Desentrañó el signo de los árboles y sus alambradas mecidas por la
noche, versificando el universo prostibulario, la mesa de cantina, los
sueños de celuloide y ese otro mundo, no menos irreal, que se expresaba
en los impalpables lamentos del espíritu. El poeta inmortalizó prodigios
y monstruos peregrinos, reconociendo en el alba la eclosión de una
acuarela caprichosa, así percibía al temperamento de la urbe:
atrabiliario e inestable, necio y solitario. Su mi- rada trazó un viaje
monumental de los labios a las nalgas femeninas, supo descifrar la línea
tenue entre besos y blasfemias (cuántas revelaciones fue tejiendo en
cada línea de vocablos indomables, al fin y al cabo, la poesía es así,
no restringe —ni reprime— el ímpetu voraz de las esencias).
Hay
ciertas imágenes en la poética de Efraín Huerta que vitalizan y
estremecen. Imposible huir del desconcierto del paisaje oxidado y las
sombras que lo habitan, esos espectros de eternidad forjada en la
belleza extraña, la insensatez, la existencia en bancarrota. Digamos “La
muchacha ebria”, cuya boca sabía a taza mordida por dientes de
borrachos,/ y sus brazos y piernas con tatuajes,/ y su naciente
tuberculosis,/ y su dormido sexo de orquídea martirizada recrea el
nebuloso frenesí por poseer los harapos de un misterio genital marchito y
vano; imposible no olfatear en los abrazos de la muchacha del sonreír estúpido y la generosidad en la punta de los dedos
un encanto de resaca. Digamos, también, la sublime fugitiva de un
“Juárez–Loreto”, la que rebasa por la derecha y ve de arriba abajo el
chamagoso firmamento de la Ruta 85, transporte que solapa a los ladrones
porque Rozadora, pescadora en el río revuelto/ de las horas
febriles; ladrona de mi mala suerte,/ abyecta cómplice del “dos de
bastos”, hembra de los flancos/ como agua endemoniada;/ cachondísima
hasta la parada en seco/ del autobús de la muerte: la agonía de El
Cocodrilo es epifanía de cadáveres, lágrimas, quejidos, rastros de
entelequia que se quedan en la piel humedecida por el llanto o tan solo
por la lluvia, esas tormentas que —decía Paul Valéry— el poeta no debe
mencionar sino crear: el rocío que se desborda es emblema recurrente en los episodios cotidianos, sea el Agua
espesa, divinamente pantanosa/ agua de olvido, espesa de tinieblas,/
agua donde penetra el alma y nada se oye./ Fresca agua para el rostro,
para toda la carne/ mancillada y expuesta/ sanguinolenta en todos los
mercados. Agua —como la patria— abierta en canal (“Agua del dios [2]”).

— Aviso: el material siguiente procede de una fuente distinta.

(* ===== verification/Console.v ===== *)
(** * printf on the running kernel

    libc's [putchar] draws on the graphical terminal, [print] holds the mutex
    [io_lock] while it does, and [printf] is the interpreter of Printf.v on that
    sink.  What the kernel reports with it: an interrupt without a device, a page
    fault, the memory map, a call of [abort]. *)

From stdpp Require Import strings.
From S2P Require Import Prelude Layout Machine Kernel KernelBoot KernelText.
From S2P Require Pmm Interrupts Klist Task Vbe GuiTerminal Sync Printf PrintfProofs.

(** A [char], which is signed. *)
Definition s8 (x : Z) : Z := let y := u8 x in if y <? 128 then y else y - 256.
Definition EOF : Z := -1.

(** A string literal, and one that ends with a new line. *)
Fixpoint chars (s : string) : list Z :=
  match s with
  | EmptyString => []
  | String c s => Z.of_N (Ascii.N_of_ascii c) :: chars s
  end.
Definition line (s : string) : list Z := chars s ++ [10].

Section io.
Context (im : image) (ld : loader).
Implicit Types k : kernel.

Definition putchar (ic : Z) k : Z * kernel :=
  let c := s8 ic in
  let k := main_terminal_write ld [c] k in
  (ic, k).

(** The locks beside the scheduler. *)
Definition sync_of k : Sync.sync machine := Sync.Sync (sched k) (locks k) ∅.
Definition set_sync (s : Sync.sync machine) k : kernel := set_locks (Sync.locks s) (set_sched (Sync.sch s) k).

Fixpoint put_bytes (bytes : list Z) k : bool * kernel :=
  match bytes with
  | [] => (true, k)
  | c :: bytes =>
      let '(r, k) := putchar (u8 c) k in
      if r =? EOF then (false, k) else put_bytes bytes k
  end.

(** [None] when the task has to wait for the lock. *)
Definition print (data : list Z) k : option (bool * kernel) :=
  match Sync.mutex_acquire (tasks im) (io_lock im) (sync_of k) with
  | Sync.Done _ s =>
      let '(ok, k) := put_bytes data (set_sync s k) in
      Some (ok, set_sync (Sync.mutex_release (io_lock im) (sync_of k)) k)
  | Sync.Blocked _ => None
  end.

Definition console : Printf.Sink kernel := {| Printf.sink := print |}.
#[local] Existing Instance console.

Definition printf (format : list Z) (args : list Printf.argument) k : option (Z * kernel) :=
  '(written, st) ← Printf.printf format args (printf_flags k) k;
  Some (written, set_printf_flags (Printf.pf_flags st) (Printf.pf_out st)).

(** A call of [printf] whose result is not used. *)
Definition say (format : list Z) (args : list Printf.argument) k : option kernel :=
  '(_, k) ← printf format args k; Some k.

Definition puts (string : list Z) k : option (Z * kernel) := printf (line "%s") [Printf.AStr string] k.

(** The state in which [abort] loops. *)
Definition abort k : option kernel := say (line "kernel: panic: abort()") [] k.

Definition isr_handler255 (regs : Interrupts.pt_regs) k : option kernel := say (line "Interrupt No.255 is processed") [] k.

Definition report_fault (pid cr2 : Z) (regs : Interrupts.pt_regs) k : option kernel :=
  let bit m := negb (Z.land (Interrupts.err_code regs) m =? 0) in
  k ← say (line "At thread PID = %d:") [Printf.AInt pid] k;
  k ← say (line "Page fault at %#08X, virtual faulting address %#08X") [Printf.AInt (Interrupts.eip regs); Printf.AInt cr2] k;
  k ← say (line "Error code: %x") [Printf.AInt (Interrupts.err_code regs)] k;
  k ← (if negb (bit 0x1) then say (line "Because the page wasn't present.") [] k else Some k);
  k ← (if bit 0x2 then say (line "Write error.") [] k else say (line "Read error.") [] k);
  k ← (if bit 0x4 then say (line "In user mode.") [] k else say (line "In kernel mode.") [] k);
  k ← (if bit 0x8 then say (line "Reserved bits being overwritten.") [] k else Some k);
  if bit 0x10 then say (line "The fault occurred during an instruction fetch.") [] k else Some k.

(** The state in which the handler loops; [cr2] is the faulting address. *)
Definition page_fault (cr2 : Z) (regs : Interrupts.pt_regs) k : option kernel :=
  report_fault (Task.pid (Task.task (sched k) (Task.current_task (sched k)))) cr2 regs k.

Definition show_memory_map k : option kernel :=
  k ← say (line "Memory map:") [] k;
  foldl (fun acc e =>
           k ← acc;
           say (line "base_addr = 0x%X%X, length = 0x%X%X, type = 0x%X")
             [Printf.AInt (Pmm.base_addr_high e); Printf.AInt (Pmm.base_addr_low e);
              Printf.AInt (Pmm.length_high e); Printf.AInt (Pmm.length_low e); Printf.AInt (Pmm.mmap_type e)] k)
    (Some k) (mmap ld).
End io.

(** ** The mutex around the output *)

(** Nobody prints, and interrupts are enabled. *)
Definition idle (im : image) (k : kernel) : Prop := idle_lock im k /\ Task.interruptible (Task.cpu (sched k)) = true.

Lemma sti_cli c : Task.interruptible c = true -> Task.sti (Task.cli c) = c.
Proof.
  intros H. destruct c as [c1 c2 c3 c4 c5 e]. unfold Task.sti, Task.cli, Task.set_eflags. cbn [Task.eflags Task.esp Task.ebp Task.ebx Task.esi Task.edi].
  f_equal. unfold Task.interruptible in H. cbn [Task.eflags] in H. change Task.IF with (Z.shiftl 1 9) in *. rewrite GuiTerminal.land_bit in H by lia.
  apply Z.bits_inj'. intros n Hn. rewrite Z.lor_spec, Z.ldiff_spec, Z.shiftl_1_l, Z.pow2_bits_eqb by lia.
  destruct (Z.eqb_spec 9 n) as [<-|]; [rewrite H; reflexivity|]. rewrite andb_true_r, orb_false_r. reflexivity.
Qed.

Lemma cli_twice c : Task.cli (Task.cli c) = Task.cli c.
Proof.
  destruct c as [c1 c2 c3 c4 c5 e]. unfold Task.cli, Task.set_eflags. cbn [Task.eflags Task.esp Task.ebp Task.ebx Task.esi Task.edi].
  f_equal. apply Z.bits_inj'. intros n Hn. rewrite !Z.ldiff_spec. destruct (Z.testbit e n), (Z.testbit Task.IF n); reflexivity.
Qed.

Lemma acquire_unlocked {W} tasks l (s : Sync.sync W) :
  Sync.value (Sync.lock s l) = 0 -> Task.interruptible (Task.cpu (Sync.sch s)) = true ->
  exists h, Sync.mutex_acquire tasks l s = Sync.Done tt (Sync.Sync (Sync.sch s) (<[l := Sync.Lock 1 h]> (Sync.locks s)) (Sync.queues s)).
Proof.
  intros Hv Hi. unfold Sync.mutex_acquire, Sync.test_and_set. cbv zeta.
  change (Sync.lock (Sync.asm_cli s) l) with (Sync.lock s l). rewrite Hv. change (negb (0 mod 256 =? 0)) with false. cbv iota.
  exists (Sync.current_pid_of s). f_equal. unfold Sync.take, Sync.asm_sti, Sync.asm_cli, Sync.upd_lock, Sync.set_sch, upd.
  cbn [Sync.sch Sync.locks Sync.queues]. destruct s as [[mp pi cu nx ts li wo cp he] lo qu]. cbn [Task.set_cpu Task.cpu Sync.sch] in *.
  rewrite (sti_cli cp Hi), insert_insert_eq, (lookup_total_insert_eq (M := gmap Z)). reflexivity.
Qed.

Lemma release_alone {W} l (s : Sync.sync W) :
  Klist.next (Task.links (Sync.sch s)) (Sync.waiting_list l) = Sync.waiting_list l ->
  Task.interruptible (Task.cpu (Sync.sch s)) = true ->
  Sync.mutex_release l s = Sync.Sync (Sync.sch s) (<[l := Sync.Lock 0 (-1)]> (Sync.locks s)) (Sync.queues s).
Proof.
  intros Hn Hi. unfold Sync.mutex_release. cbv zeta. unfold Sync.wake.
  change (Task.links (Sync.sch (Sync.asm_cli s))) with (Task.links (Sync.sch s)). rewrite Hn, Z.eqb_refl. cbn [negb].
  unfold Sync.asm_sti, Sync.asm_cli, Sync.upd_lock, Sync.set_sch, upd.
  cbn [Sync.sch Sync.locks Sync.queues]. destruct s as [[mp pi cu nx ts li wo cp he] lo qu]. cbn [Task.set_cpu Task.cpu Sync.sch Sync.locks] in *.
  rewrite (sti_cli cp Hi), insert_insert_eq, (lookup_total_insert_eq (M := gmap Z)). reflexivity.
Qed.

Lemma set_sched_same k : set_sched (sched k) k = k.
Proof. destruct k as [g i t [px vr vs vb [tm ce w]] f gl mt kb ko lo fl]. reflexivity. Qed.

Section proofs.
Context (im : image) (ld : loader).
Implicit Types k : kernel.

(** What [k] is when [text] has been written. *)
Definition wrote (text : list Z) k : kernel := main_terminal_write ld (s8 ∘ u8 <$> text) k.

Lemma wrote_kept text k : sched (wrote text k) = sched k /\ locks (wrote text k) = locks k.
Proof. split; reflexivity. Qed.

Lemma wrote_idle text k : idle im k -> idle im (wrote text k).
Proof. intros H. exact H. Qed.

Lemma wrote_nothing k : wrote [] k = k.
Proof. destruct k as [g i t [px vr vs vb tm] f gl mt kb ko lo fl]. reflexivity. Qed.

Lemma wrote_twice d d' k : wrote (d ++ d') k = wrote d' (wrote d k).
Proof.
  unfold wrote. rewrite fmap_app. unfold main_terminal_write, GuiTerminal.main_terminal_write. cbv zeta. rewrite foldl_app.
  set (g := foldl _ (GuiTerminal.Gui _ _) (_ <$> d)). destruct g as [t m]. reflexivity.
Qed.

Lemma put_bytes_ok bytes k : put_bytes ld bytes k = (true, wrote bytes k).
Proof.
  revert k. induction bytes as [|c bytes IH]; intros k; [rewrite wrote_nothing; reflexivity|].
  change (put_bytes ld (c :: bytes) k) with (if u8 c =? EOF then (false, main_terminal_write ld [s8 (u8 c)] k) else put_bytes ld bytes (main_terminal_write ld [s8 (u8 c)] k)).
  rewrite (proj2 (Z.eqb_neq _ _)) by (unfold u8, EOF; pose proof (Z.mod_pos_bound c 256); lia).
  rewrite IH. f_equal. change (c :: bytes) with ([c] ++ bytes). rewrite wrote_twice. reflexivity.
Qed.

(** The free lock is taken and given back. *)
Lemma print_ok text k : idle im k -> print im ld text k = Some (true, wrote text k).
Proof.
  intros [[L1 L2] Hi]. unfold print.
  destruct (acquire_unlocked (tasks im) (io_lock im) (sync_of k)) as (h & ->); [|exact Hi|].
  { unfold Sync.lock. exact (f_equal Sync.value (lookup_total_correct (M := gmap Z) _ _ _ L1)). }
  rewrite put_bytes_ok. rewrite release_alone; [|exact L2|exact Hi].
  unfold sync_of at 1. cbn [Sync.sch Sync.locks Sync.queues]. do 2 f_equal. unfold set_sync. cbn [Sync.sch Sync.locks].
  change (Sync.locks (sync_of ?x)) with (locks x). change (Sync.sch (sync_of ?x)) with (sched x).
  rewrite set_sched_same. change (wrote text (set_locks ?l k)) with (set_locks l (wrote text k)).
  change (sched (set_locks ?l ?k)) with (sched k). change (locks (set_locks ?l ?k)) with l.
  rewrite insert_insert_eq, insert_id by exact L1.
  change (sched (wrote text k)) with (sched k). destruct k as [g i t [px vr vs vb [tm ce w]] f gl mt kb ko lo fl]. reflexivity.
Qed.
End proofs.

Hay ciertas imágenes en la poética de Efraín Huerta que perturban y armonizan al sosiego con el desorden impulsivo. El Tajín, Circuito interior —la Transa poética—,
algunas barbas que desatan la lujuria o el nalgaísmo transplantado en
confesión de polvo de amor de la maldita lengua: el auténtico poeta sabe
conciliar lo bello con la palabra impía, reconcilia al cuerpo con todo
lo que hay en él de inexpresable.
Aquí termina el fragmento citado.